■ **Given records**:
————————

Lemma shuso_palloc_correct_witness :
  ∃ r w', shuso_palloc 24 demo_single = Some (r, w') ∧
    match r with
    | Some a => a mod 8 = 0 ∧ Forall (disjoint_blk (a, 24)) [(4128, 8192)] ∧
                pool_inv ∅ ((a, 24) :: [(4128, 8192)]) w'
    | None => w' = demo_single ∧
              malloc_fn (w_heap demo_single) (sizeof_pool_allocd + 24) = None
    end.
Proof. apply (shuso_palloc_correct ∅ [(4128, 8192)] demo_single 24 demo_single_inv). lia. Defined.

Lemma pool_space_accounts_witness :
  let p := w_pool (result_state (run_ops demo_ops demo_pool)) in
  p_size p * p_count p = 8192 ∧
  u64 (shuso_pool_space SPACE_USED p + shuso_pool_space SPACE_WASTED p +
       shuso_pool_space SPACE_RESERVED p + shuso_pool_space SPACE_FREE p)
  = u64 (p_size p * p_count p).
Proof.
  split; [by vm_compute|].
  refine (pool_space_accounts ∅ [] demo_pool demo_ops
    (result_blocks (run_ops demo_ops demo_pool)) _ demo_pool_inv demo_ops_ok _).
  by vm_compute.
Defined.

Lemma pool_drain_restores_witness :
  shuso_pool_drain_to_level 1 (result_state (run_ops demo_ops demo_single_marked)) =
  Some (true, PW (w_heap demo_single_marked)
    (let p1 := w_pool demo_single_marked in
     Pool (p_space p1) (p_size p1) (p_count p1) (p_pages p1) (p_cur p1) (p_allocd p1)
       (p_levels (w_pool (result_state (run_ops demo_ops demo_single_marked)))))).
Proof.
  refine (pool_drain_restores ∅ [(4128, 8192)] demo_single 1 demo_single_marked demo_ops
    (result_blocks (run_ops demo_ops demo_single_marked)) _ demo_single_inv _ _ _
    demo_ops_ok _); [by vm_compute|done|by vm_compute|by vm_compute].
Defined.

————————

■ **Problem requirements**: All lines in the entries above that hold the word "Lemma" need to be copied.

■ **Reply to the task**:
Lemma shuso_palloc_correct_witness :
Lemma pool_space_accounts_witness :
Lemma pool_drain_restores_witness :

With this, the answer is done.